1. Het eerste lid komt te luiden:

Onze Minister houdt toezicht op de rechtmatigheid en de doeltreffendheid van de uitvoering van de bij of krachtens deze afdeling en afdeling 6 gestelde regels door het college van burgemeester en wethouders, met uitzondering van de bij artikel 1.50b gestelde regels.
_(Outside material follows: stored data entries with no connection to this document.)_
Lemma hardTotal_softTotal (hand : list Card) :
  Forall deckCard hand ->
  softTotal hand = hardTotal hand + 10 * Z.of_nat (aceCount hand).
Proof.
  induction 1 as [|c hand Hc Hh IH]; [done|].
  simpl. rewrite IH. unfold aceCount. rewrite filter_cons.
  pose proof (blackjackValue_ranks _ (deckCard_rank c Hc)) as Hv.
  unfold isAce. destruct (String.eqb (rank c) "A").
  - rewrite decide_True by done. simpl length. lia.
  - rewrite decide_False by done. lia.
Qed.

(** The result of the ace loop: [k] reductions, where [k] is the least
    number that brings the total to 21 or below, or all the aces. *)
Lemma softenAces_spec (t : Z) (n : nat) :
  exists k : nat,
    (k <= n)%nat /\
    softenAces (Int t) n = Int (t - 10 * Z.of_nat k) /\
    (t - 10 * Z.of_nat k <= 21 \/ k = n) /\
    (forall k' : nat, (k' < k)%nat -> t - 10 * Z.of_nat k' > 21).
Proof.
  revert t. induction n as [|n IH]; intros t; simpl.
  - exists O. split_and!; [lia | f_equal; lia | by right | lia].
  - destruct (21 <? t) eqn:E.
    + apply Z.ltb_lt in E.
      destruct (IH (t - 10)) as (k & Hk & Hs & Hend & Hmin).
      exists (S k). split_and!.
      * lia.
      * rewrite Hs. f_equal. lia.
      * destruct Hend; [left; lia | right; lia].
      * intros [|k'] Hlt; [lia|]. specialize (Hmin k'). lia.
    + apply Z.ltb_ge in E. exists O. split_and!.
      * lia.
      * f_equal. lia.
      * left. lia.
      * lia.
Qed.

(** The valuations of a hand are its hard total plus ten for each ace
    counted high. *)
Lemma valuations_spec (hand : list Card) (v : Z) :
  v ∈ valuations hand <->
  exists k : nat, (k <= aceCount hand)%nat /\ v = hardTotal hand + 10 * Z.of_nat k.
Proof.
  revert v. induction hand as [|c hand IH]; intros v; simpl.
  - rewrite list_elem_of_singleton. unfold aceCount. simpl. split.
    + intros ->. exists O. lia.
    + intros (k & Hk & ->). lia.
  - unfold aceCount. rewrite filter_cons.
    destruct (isAce c) eqn:E.
    + rewrite decide_True by done. simpl length.
      rewrite elem_of_app, !list_elem_of_fmap. split.
      * intros [(w & -> & Hw) | (w & -> & Hw)];
          apply IH in Hw as (k & Hk & ->).
        -- exists k. unfold aceCount in Hk. lia.
        -- exists (S k). unfold aceCount in Hk. lia.
      * intros (k & Hk & ->).
        destruct (decide (k <= aceCount hand)%nat) as [Hle|Hgt].
        -- left. exists (hardTotal hand + 10 * Z.of_nat k).
           split; [lia|]. apply IH. eauto.
        -- right. exists (hardTotal hand + 10 * Z.of_nat (k - 1)).
           unfold aceCount in *. split; [lia|]. apply IH.
           exists (k - 1)%nat. unfold aceCount. lia.
    + rewrite decide_False by done.
      rewrite list_elem_of_fmap. split.
      * intros (w & -> & Hw). apply IH in Hw as (k & Hk & ->).
        exists k. unfold aceCount in Hk. lia.
      * intros (k & Hk & ->).
        exists (hardTotal hand + 10 * Z.of_nat k). split; [lia|].
        apply IH. eauto.
Qed.

(** On deck cards the score is an integer between the hard total and
    the soft total. *)
Lemma calculateScore_Int (hand : list Card) :
  Forall deckCard hand ->
  exists s : Z,
    calculateScore hand = Int s /\ hardTotal hand <= s <= softTotal hand /\
    (s <= 21 \/ s = hardTotal hand).
Proof.
  intros Hh. unfold calculateScore. rewrite (tally_deckCards hand Hh).
  destruct (softenAces_spec (softTotal hand) (aceCount hand))
    as (k & Hk & Hs & Hend & _).
  pose proof (hardTotal_softTotal hand Hh).
  eexists; split; [exact Hs | lia].
Qed.

Lemma strictEq_Int (a : num) (z : Z) : strictEq a (Int z) = true <-> a = Int z.
Proof.
  destruct a as [x|]; simpl; [|done].
  rewrite Z.eqb_eq. split; congruence.
Qed.

Lemma hardTotal_app (h1 h2 : list Card) :
  hardTotal (h1 ++ h2) = hardTotal h1 + hardTotal h2.
Proof.
  induction h1 as [|c h1 IH]; simpl; [done|].
  fold (hardTotal (h1 ++ h2)). fold (hardTotal h1). lia.
Qed.

Lemma hardTotal_card (c : Card) :
  deckCard c -> 1 <= hardTotal [c] <= 10.
Proof.
  intros Hc. simpl.
  pose proof (blackjackValue_ranks _ (deckCard_rank c Hc)) as Hv.
  unfold isAce. destruct (String.eqb (rank c) "A"); lia.
Qed.

Lemma hardTotal_nonneg (hand : list Card) :
  Forall deckCard hand -> 0 <= hardTotal hand.
Proof.
  induction 1 as [|c hand Hc Hh IH]; [done|].
  change (c :: hand) with ([c] ++ hand). rewrite hardTotal_app.
  pose proof (hardTotal_card c Hc). lia.
Qed.

(** C1. On a hand of deck cards [calculateScore] returns the sum of the
    blackjack values of the cards lowered by 10 for [k] aces, where [k]
    is the first count at which the total is at most 21 or, failing
    that, the number of aces.  Equivalently: when some valuation of the
    hand (each ace 1 or 11) is at most 21 the result is the largest
    such valuation, and when none is the result is the total with every
    ace counted as 1. *)
Theorem calculateScore_spec (hand : list Card) :
  Forall deckCard hand ->
  exists (s : Z) (k : nat),
    calculateScore hand = Int s /\
    (k <= aceCount hand)%nat /\
    s = softTotal hand - 10 * Z.of_nat k /\
    (s <= 21 \/ k = aceCount hand) /\
    (forall k' : nat, (k' < k)%nat -> softTotal hand - 10 * Z.of_nat k' > 21) /\
    ((exists v, v ∈ valuations hand /\ v <= 21) ->
       s ∈ valuations hand /\ s <= 21 /\
       forall v, v ∈ valuations hand -> v <= 21 -> v <= s) /\
    ((forall v, v ∈ valuations hand -> v > 21) -> s = hardTotal hand).
Proof.
  intros Hh. unfold calculateScore. rewrite (tally_deckCards hand Hh).
  destruct (softenAces_spec (softTotal hand) (aceCount hand))
    as (k & Hk & Hs & Hend & Hmin).
  pose proof (hardTotal_softTotal hand Hh) as Hsoft.
  exists (softTotal hand - 10 * Z.of_nat k), k.
  assert (Hin : softTotal hand - 10 * Z.of_nat k ∈ valuations hand).
  { apply valuations_spec. exists (aceCount hand - k)%nat. lia. }
  split_and!; try done.
  - intros (v & Hv & Hle). apply valuations_spec in Hv as (j & Hj & ->).
    split_and!; [done | destruct Hend; lia |].
    intros v Hv Hv21. apply valuations_spec in Hv as (i & Hi & ->).
    destruct (decide (i <= aceCount hand - k)%nat) as [|Hgt]; [lia|].
    specialize (Hmin (aceCount hand - i)%nat). lia.
  - intros Hall. specialize (Hall _ Hin). destruct Hend; lia.
Qed.

End Scoring.

(** ** Shuffling and dealing *)

Section Deck.

Implicit Types (d : list Card) (st : State).

Lemma insert_head_Permutation d (j : nat) (b x : Card) :
  d !! j = Some b -> b :: <[j := x]> d ≡ₚ x :: d.
Proof.
  revert j. induction d as [|y d IH]; intros [|j] Hj; simplify_eq/=.
  - apply Permutation_swap.
  - rewrite Permutation_swap, (IH j Hj). apply Permutation_swap.
Qed.

Lemma insert_insert_Permutation d (i j : nat) (a b : Card) :
  d !! i = Some a -> d !! j = Some b ->
  <[j := a]> (<[i := b]> d) ≡ₚ d.
Proof.
  revert i j. induction d as [|y d IH]; intros [|i] [|j] Hi Hj;
    simplify_eq/=; try done.
  - by apply insert_head_Permutation.
  - by apply insert_head_Permutation.
  - f_equiv. by apply IH.
Qed.

Lemma swap_Permutation (i j : nat) d : swap i j d ≡ₚ d.
Proof.
  unfold swap. destruct (d !! i) as [a|] eqn:Hi; [|done].
  destruct (d !! j) as [b|] eqn:Hj; [|done].
  by apply insert_insert_Permutation.
Qed.

(** In the shuffle loop both indices of a swap are inside the array. *)
Lemma swap_in_range (i j : nat) d :
  i < length d -> j <= i ->
  exists a b, d !! i = Some a /\ d !! j = Some b /\
              swap i j d = <[j := a]> (<[i := b]> d).
Proof.
  intros Hi Hj.
  destruct (lookup_lt_is_Some_2 d i Hi) as [a Ha].
  destruct (lookup_lt_is_Some_2 d j ltac:(lia)) as [b Hb].
  exists a, b. unfold swap. by rewrite Ha, Hb.
Qed.

Lemma shuffleLoop_spec (i : nat) st :
  exists d' rnd',
    shuffleLoop i st = Ok tt (reshuffled d' rnd' st) /\ d' ≡ₚ deck st.
Proof.
  revert st. induction i as [|i IH]; intros st.
  - exists (deck st), (Math_random st). split; [|done].
    by destruct st.
  - cbn [shuffleLoop]. unfold mbind, M_bind, floorRandom, modify.
    match goal with |- context [shuffleLoop i ?s] =>
      destruct (IH s) as (d' & rnd' & -> & Hp) end.
    exists d', rnd'. split; [done|].
    rewrite Hp. cbn. apply swap_Permutation.
Qed.
(** * Survivor selection (elimination) operators of the TSP genetic algorithm

    A shallow embedding of [src/elimination_operators.py].  The Python
    functions work on list objects that hold references to [Individual]
    objects; the embedding keeps both in an explicit store, so that the
    difference between building a new list ([+], [sorted], slicing) and
    changing one in place ([append], attribute assignment) is visible.

    Fitness values are taken in [Q]: the code only compares them and the
    sharing formula only adds, multiplies and divides them. *)

From Stdlib Require Import ZArith QArith Qminmax Qround Lia Lqa Sorted.
From stdpp Require Import base list gmap sorting.

Local Open Scope Z_scope.

(** ** Python list operations on values *)

Section PyList.
Context {A : Type}.

(** A slice bound [i] against a list of length [n]: a negative bound counts
    from the end, and the outcome is clipped to [0..n]. *)
Definition slice_bound (n : nat) (i : Z) : nat :=
  if i <? 0 then Z.to_nat (i + Z.of_nat n) else Nat.min (Z.to_nat i) n.

(** [l[start:stop]]; an omitted bound is [None]. *)
Definition py_slice (l : list A) (start stop : option Z) : list A :=
  let n := length l in
  let lo := from_option (slice_bound n) 0%nat start in
  let hi := from_option (slice_bound n) n stop in
  take (hi - lo) (drop lo l).

(** [l[i]]; [None] stands for the IndexError of an index out of range. *)
Definition py_index (l : list A) (i : Z) : option A :=
  let j := if i <? 0 then i + Z.of_nat (length l) else i in
  if 0 <=? j then l !! Z.to_nat j else None.

(** [sorted(l, key=key)]: stable, ascending. *)
Fixpoint insert_by (key : A → Q) (x : A) (l : list A) : list A :=
  match l with
  | [] => [x]
  | y :: l' =>
      if Qle_bool (key x) (key y) then x :: l else y :: insert_by key x l'
  end.

Definition sort_by (key : A → Q) (l : list A) : list A :=
  foldr (insert_by key) [] l.

(** The order that sorting by [key] establishes. *)
Definition key_le key : relation A := λ a b, (key a <= key b)%Q.
End PyList.

(** [range(lo, hi)] *)
Definition py_range (lo hi : Z) : list Z :=
  map (λ i, lo + Z.of_nat i) (seq 0 (Z.to_nat (hi - lo))).

(** Index of the first minimum of [x :: l], where [x] sits at index [i]. *)
Fixpoint argmin_from (best : Q) (besti : nat) (i : nat) (l : list Q) : nat :=
  match l with
  | [] => besti
  | x :: l' =>
      if Qle_bool best x then argmin_from best besti (S i) l'
      else argmin_from x i (S i) l'
  end.

Definition argmin (l : list Q) : option nat :=
  match l with
  | [] => None
  | x :: l' => Some (argmin_from x 0 1 l')
  end.

(** [np.argmin(a)] of a nested list: the index of the first minimum of the
    flattened array; [None] stands for the ValueError of an empty one.
    The values are compared as the rationals they are; numpy compares the
    float64 nearest to each, which can tie two values that differ.  Which
    index it is matters to the lemmas on the loop of
    [fitness_sharing_elimination] only; the theorems on what that strategy
    returns use that it is an index of the array. *)
Definition np_argmin (a : list (list Q)) : option nat := argmin (concat a).

(** ** The store *)

(** Identity of an [Individual] object, address of a list object. *)
Abbreviation ref := nat (only parsing).
Abbreviation loc := nat (only parsing).

Inductive exn : Set :=
  | IndexError | ValueError | NameError | AttributeError | TypeError.

Record state := mkState {
  st_fitness : gmap nat Q;           (** attribute [fitness] *)
  st_shared_fitness : gmap nat Q;    (** attribute [shared_fitness] *)
  st_lists : list (list nat);        (** the list objects, by address *)
  st_fitness_sharing : option bool;  (** module global [fitness_sharing] *)
  st_random : nat → nat;             (** the random source, as a stream *)
  st_drawn : nat                     (** how much of it has been consumed *)
}.

Definition with_lists (f : list (list nat) → list (list nat)) (s : state) :=
  mkState (st_fitness s) (st_shared_fitness s) (f (st_lists s))
          (st_fitness_sharing s) (st_random s) (st_drawn s).

Definition with_shared_fitness (f : gmap nat Q → gmap nat Q) (s : state) :=
  mkState (st_fitness s) (f (st_shared_fitness s)) (st_lists s)
          (st_fitness_sharing s) (st_random s) (st_drawn s).

Definition with_drawn (f : nat → nat) (s : state) :=
  mkState (st_fitness s) (st_shared_fitness s) (st_lists s)
          (st_fitness_sharing s) (st_random s) (f (st_drawn s)).

(** ** A state and exception monad *)

Inductive result (A : Type) :=
  | Ok (a : A) (s : state)
  | Raise (e : exn) (s : state).
Arguments Ok {A} a s.
Arguments Raise {A} e s.

Definition M (A : Type) : Type := state → result A.

Definition ret {A} (a : A) : M A := λ s, Ok a s.
Definition raise {A} (e : exn) : M A := λ s, Raise e s.
Definition bind {A B} (m : M A) (k : A → M B) : M B :=
  λ s, match m s with
       | Ok a s' => k a s'
       | Raise e s' => Raise e s'
       end.

Notation "'let!' x ':=' m 'in' k" := (bind m (λ x, k))
  (at level 10, x name, m at level 100, k at level 200).
Notation "m ';;;' k" := (bind m (λ _, k))
  (at level 100, k at level 200, right associativity).

(** The state in which a run ends, whether it returns or raises. *)
Definition final {A} (r : result A) : state :=
  match r with Ok _ s => s | Raise _ s => s end.

Fixpoint mapM {A B} (f : A → M B) (l : list A) : M (list B) :=
  match l with
  | [] => ret []
  | x :: l' => let! y := f x in let! ys := mapM f l' in ret (y :: ys)
  end.

Fixpoint for_each {A} (l : list A) (body : A → M unit) : M unit :=
  match l with
  | [] => ret tt
  | x :: l' => body x ;;; for_each l' body
  end.

(** ** Primitive operations of the Python code *)

(** [r.fitness] *)
Definition getattr_fitness (r : ref) : M Q :=
  λ s, match st_fitness s !! r with
       | Some q => Ok q s
       | None => Raise AttributeError s
       end.

(** [r.shared_fitness = q] *)
Definition setattr_shared_fitness (r : ref) (q : Q) : M unit :=
  λ s, Ok tt (with_shared_fitness (insert r q) s).

(** The contents of a list object; a name that is not bound to a list
    raises TypeError at the first list operation. *)
Definition read_list (l : loc) : M (list nat) :=
  λ s, match st_lists s !! l with
       | Some xs => Ok xs s
       | None => Raise TypeError s
       end.

(** A new list object. *)
Definition new_list (xs : list nat) : M loc :=
  λ s, Ok (length (st_lists s)) (with_lists (λ ls, ls ++ [xs]) s).

(** [len(a)] *)
Definition list_len (a : loc) : M Z :=
  let! xs := read_list a in ret (Z.of_nat (length xs)).

(** [a + b] *)
Definition list_add (a b : loc) : M loc :=
  let! xs := read_list a in
  let! ys := read_list b in
  new_list (xs ++ ys).

(** [a[start:stop]] *)
Definition list_slice (a : loc) (start stop : option Z) : M loc :=
  let! xs := read_list a in new_list (py_slice xs start stop).

(** [a[i]] *)
Definition list_getitem (a : loc) (i : Z) : M ref :=
  let! xs := read_list a in
  match py_index xs i with
  | Some r => ret r
  | None => raise IndexError
  end.

(** [a.append(x)]: the one operation that changes a list in place. *)
Definition list_append (a : loc) (x : ref) : M unit :=
  λ s, match st_lists s !! a with
       | Some xs => Ok tt (with_lists (λ ls, <[a := xs ++ [x]]> ls) s)
       | None => Raise AttributeError s
       end.

(** [sorted(a, key=lambda k: k.fitness, reverse=False)]: the keys are
    computed first, one per element, then a new list is built. *)
Definition sorted_by_fitness (a : loc) : M loc :=
  let! xs := read_list a in
  let! keys := mapM getattr_fitness xs in
  new_list (map snd (sort_by fst (zip keys xs))).

(** Evaluation of the global name [fitness_sharing]. *)
Definition global_fitness_sharing : M bool :=
  λ s, match st_fitness_sharing s with
       | Some b => Ok b s
       | None => Raise NameError s
       end.

(** ** The collaborators that are not part of this module *)

Section Elimination.

(** The genotype distance between two individuals and the power function
    of the sharing formula are supplied from outside. *)
Variable distance : ref → ref → Q.
Variable power : Q → Q → Q.

(** Modelled from the spec: the term that one survivor at distance [d]
    adds to the sharing sum of the penalizer of [fitness_utils] (not in
    src), §4.1: [max(0, 1 - (d/sigma)^alpha)], zero from [sigma] on;
    [sigma] and [alpha] are positive. *)
Definition sharing_term (d : Q) (alpha sigma : Q) : Q :=
  Qmax 0 (1 - power (d / sigma) alpha)%Q.

(** Modelled from the spec: the fitness-sharing penalizer of
    [fitness_utils] (not in src), §4.1: the fitness [f] of the candidate
    [c] times one plus the sharing sum over the survivors; with no
    survivor, [f] times one. *)
Definition shared_fitness_value
    (f : Q) (c : ref) (survivors : list nat) (alpha sigma : Q) : Q :=
  (f * (1 + foldr Qplus 0
              (map (λ x, sharing_term (distance c x) alpha sigma)
                   survivors)))%Q.

(** Modelled from the spec: [calc_shared_fitnesses] of [fitness_utils]
    (not in src): one value for each member of its first argument, by the
    formula of §4.1 against its second; it has no side effect.  §4.1 words
    the formula for a candidate that is not yet a survivor and gives no
    value for one that is; here such a member gets the value of the
    formula too.  The theorems on what [fitness_sharing_elimination]
    returns use the number of the values only, not the values. *)
Definition calc_shared_fitnesses
    (population survivors : loc) (alpha sigma : Q) : M (list Q) :=
  let! pop := read_list population in
  let! sur := read_list survivors in
  mapM (λ c, let! f := getattr_fitness c in
             ret (shared_fitness_value f c sur alpha sigma)) pop.

(** Modelled from the spec: the method [calc_shared_fitness] of the
    individuals (not in src), §4.3 step 3: it recomputes the shared
    fitness of [self] against [others] with the formula of §4.1 and
    stores it in the attribute [shared_fitness]. *)
Definition calc_shared_fitness
    (self : ref) (others : loc) (alpha sigma : Q) : M unit :=
  let! os := read_list others in
  let! f := getattr_fitness self in
  setattr_shared_fitness self (shared_fitness_value f self os alpha sigma).

(** Modelled from the spec: one draw of the random source (§6), uniform
    over [xs] and with replacement: the next number of the stream picks
    the index.  Drawing from an empty list raises IndexError. *)
Definition random_choice (xs : list nat) : M ref :=
  λ s, match xs !! (st_random s (st_drawn s) `mod` length xs)%nat with
       | Some r => Ok r (with_drawn S s)
       | None => Raise IndexError s
       end.

(** Modelled from the spec: the member of [sample] with minimum fitness
    (§4.5 step 3); an empty sample, which a non-positive [k] gives, raises
    ValueError.  The spec does not say which member wins a tie: here it is
    the first, as for [min] with a key, and the theorems on
    [k_tournament_elimination] do not depend on which. *)
Definition min_by_fitness (sample : list nat) : M ref :=
  let! keys := mapM getattr_fitness sample in
  match argmin keys with
  | Some i =>
      match sample !! i with
      | Some r => ret r
      | None => raise IndexError
      end
  | None => raise ValueError
  end.

(** Modelled from the spec: [k_tournament_selection] of
    [selection_operators] (not in src), §4.5 step 3: sample [k]
    individuals uniformly at random with replacement from the pool and
    return the one with minimum fitness. *)
Definition k_tournament_selection (population : loc) (k : Z) : M ref :=
  let! pool := read_list population in
  let! sample := mapM (λ _, random_choice pool) (py_range 0 k) in
  min_by_fitness sample.

(** ** The four elimination strategies *)

(** Lines 29-31, the body of the loop of [fitness_sharing_elimination]. *)
Definition fitness_sharing_step
    (combined survivors : loc) (alpha sigma : Q) : M unit :=
  let! fs := calc_shared_fitnesses combined survivors alpha sigma in
  let fitnesses := [fs] in
  match np_argmin fitnesses with
  | Some idx =>
      let! c := list_getitem combined (Z.of_nat idx) in
      list_append survivors c
  | None => raise ValueError
  end.

Definition fitness_sharing_elimination
    (offspring population : loc) (lambda_ : Z) (alpha sigma : Q) : M loc :=
  let! combined := list_add population offspring in
  let! combined := sorted_by_fitness combined in
  let! c0 := list_getitem combined 0 in
  let! survivors := new_list [c0] in
  for_each (py_range 0 lambda_)
    (λ _, fitness_sharing_step combined survivors alpha sigma) ;;;
  ret survivors.

(** Lines 65-66, the body of the loop of [lambda_plus_mu_elimination]. *)
Definition shared_fitness_update
    (combined : loc) (alpha sigma : Q) (idx : Z) : M unit :=
  let! self := list_getitem combined idx in
  let! before := list_slice combined None (Some idx) in
  let! after := list_slice combined (Some (idx + 1)) None in
  let! others := list_add before after in
  calc_shared_fitness self others alpha sigma.

Definition lambda_plus_mu_elimination
    (offspring population : loc) (lambda_ : Z) (alpha sigma : Q) : M loc :=
  let! combined := list_add population offspring in
  let! combined := sorted_by_fitness combined in
  let! combined := list_slice combined None (Some lambda_) in
  let! fitness_sharing := global_fitness_sharing in
  (if fitness_sharing then
     let! n := list_len combined in
     for_each (py_range 1 n) (shared_fitness_update combined alpha sigma)
   else ret tt) ;;;
  ret combined.
(** X23.  Cutting and tying never change how a note is written: every
    note of a built model, the pieces made by the splits included, has the
    degree and the octave dots that [mapMidiToJianpu] gives its pitch in a
    key of the score (the key of one of its key signatures, or the starting
    key: the default key given, else C), and its accidental is the one of
    [mapMidiToJianpu] or 0. *)
Theorem notes_keep_their_spelling (fuel : nat) (info : JianpuInfo)
    (defaultKey : option Z) (model : JianpuModel) :
  update fuel info defaultKey = Some model ->
  Forall
    (fun n =>
       exists ks,
         (ks = startingKey defaultKey \/ In ks (keySignatures info)) /\
         spelled_in (key ks) n)
    (store model).
Proof.
  intros H.
  destruct (update_unfold _ _ _ _ H) as (_ & _ & _ & st & map & Hp & -> & _).
  revert Hp.
  apply processQueue_store_inv.
  - intros v n (ks & Hk & Hs). exists ks. split; [exact Hk | exact Hs].
  - intros v n (ks & Hk & Hs). exists ks. split; [exact Hk | exact Hs].
  - intros v n (ks & Hk & Hs). exists ks. split; [exact Hk | exact Hs].
  - intros n q len r (ks & Hk & H1 & H2 & _). exists ks.
    split; [exact Hk |]. split; [exact H1 |]. split; [exact H2 |].
    right. reflexivity.
  - rewrite grouped_store. rewrite Forall_map, Forall_forall.
    intros note _.
    destruct (built_key info defaultKey (ni_start note)) as (ks & Hk & E).
    exists ks. split; [exact Hk |].
    unfold note_of, spelled_in. cbn [Note.jianpuNumber Note.octaveDot
                                      Note.accidental Note.pitch].
    rewrite E. split; [reflexivity |]. split; [reflexivity |].
    left. reflexivity.
Qed.

Lemma notes_keep_their_spelling_witness :
  exists model,
    update 50 dotted_half_score None = Some model /\
    Forall (fun n => exists ks, (ks = startingKey None \/ In ks []) /\
                                spelled_in (key ks) n) (store model).
Proof.
  destruct (update 50 dotted_half_score None) as [model |] eqn:E;
    [| vm_compute in E; discriminate E].
  exists model. split; [reflexivity |].
  apply (notes_keep_their_spelling 50 dotted_half_score None model E).
Defined.

(** ** Beats and measure beginnings in a score with one time signature *)


Lemma Qfloor_unique (x : Q) (f : Z) :
  inject_Z f <= x -> x < inject_Z (f + 1) -> Qfloor x = f.
Proof.
  intros H1 H2.
  pose proof (Qfloor_le x) as F1. pose proof (Qlt_floor x) as F2.
  assert (A : inject_Z f < inject_Z (Qfloor x + 1)) by lra.
  assert (B : inject_Z (Qfloor x) < inject_Z (f + 1)) by lra.
  rewrite <- Zlt_Qlt in A, B. lia.
Qed.

Lemma Qfloor_plus_int (x : Q) (k : Z) :
  Qfloor (x + inject_Z k) = (Qfloor x + k)%Z.
Proof.
  apply Qfloor_unique.
  - rewrite inject_Z_plus. pose proof (Qfloor_le x). lra.
  - pose proof (Qlt_floor x) as H.
    rewrite !inject_Z_plus in *. lra.
Qed.

Lemma Math_round_minus_int (x : Q) (k : Z) :
  Math_round (x - inject_Z k) == Math_round x - inject_Z k.
Proof.
  unfold Math_round.
  rewrite (Qfloor_comp _ (x + (1 # 2) + inject_Z (- k)))
    by (rewrite inject_Z_opp; ring).
  rewrite Qfloor_plus_int, inject_Z_plus, inject_Z_opp. ring.
Qed.

Lemma Qltb_comp (x x' y : Q) : x == x' -> Qltb x y = Qltb x' y.
Proof.
  intros E. destruct (Qltb x' y) eqn:H.
  - apply Qltb_iff. apply Qltb_iff in H. rewrite E. exact H.
  - apply Qltb_false. apply Qltb_false in H. rewrite E. exact H.
Qed.

Lemma getMeasureLength_beats (ts : TimeSignatureInfo) :
  (0 < denominator ts)%Z ->
  getMeasureLength ts
  == inject_Z (numerator ts) * (4 / inject_Z (denominator ts)) /\
  0 < 4 / inject_Z (denominator ts).
Proof.
  intros Hd. split; [reflexivity |].
  assert (H : 0 < inject_Z (denominator ts))
    by (change 0 with (inject_Z 0); rewrite <- Zlt_Qlt; exact Hd).
  apply Qlt_shift_div_l; [exact H | lra].
Qed.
2. In het derde lid wordt «dit hoofdstuk en hoofdstuk 6» telkens vervangen door: deze afdeling en afdeling 6.

II

De aanduiding «Hoofdstuk 5. Opsporing en sancties» komt te luiden: Afdeling 5. Opsporing en sancties.

JJ

In het eerste lid van het tot artikel 1.72 vernummerde artikel worden de volgende wijzigingen aangebracht:

1. In onderdeel a wordt «hoofdstuk 3» vervangen door «afdeling 3, een afspraak als bedoeld in artikel 167 van de Wet op het primair onderwijs,», wordt «artikel 65» vervangen door «artikel 1.65», en wordt «artikel 66» vervangen door: artikel 1.66.

2. In de onderdelen b en c, wordt «artikel 28» vervangen door: artikel 1.28.

KK

In het tot artikel 1.74 vernummerde artikel wordt «artikel 80, tweede lid» vervangen door: artikel 1.80, tweede lid.

LL

In het tweede lid, onder e, van het tot artikel 1.77 vernummerde artikel wordt «artikel 78» vervangen door: artikel 1.78.

MM

In het tot artikel 1.78 vernummerde artikel wordt «artikel 61» vervangen door: artikel 1.61.

NN

In het achtste lid van het tot artikel 1.83 vernummerde artikel wordt «artikel 82» vervangen door: artikel 1.82.

OO

In het tot artikel 1.86 vernummerde artikel wordt «artikel 33» telkens vervangen door «artikel 1.33», en wordt «de artikelen 72, eerste lid, onder b, en tweede tot en met vierde lid, en de artikelen 73 tot en met 84» vervangen door: de artikelen 1.72, eerste lid, onder b, en tweede tot en met vierde lid, en de artikelen 1.73 tot en met 1.84.

PP

De aanduiding «Hoofdstuk 6. Experimenten» komt te luiden: Afdeling 6. Experimenten.

QQ

In het tot artikel 1.87 vernummerde artikel worden de volgende wijzigingen aangebracht:

1. In het eerste lid komt de laatste volzin te luiden: Bij die regels kan worden afgeweken van artikel 1.1, eerste lid, onder c en e, artikel 1.7, afdeling 3, met uitzondering van artikel 1.48, alsmede van afdeling 4, paragrafen 1 en 2, en afdeling 5, paragraaf 2.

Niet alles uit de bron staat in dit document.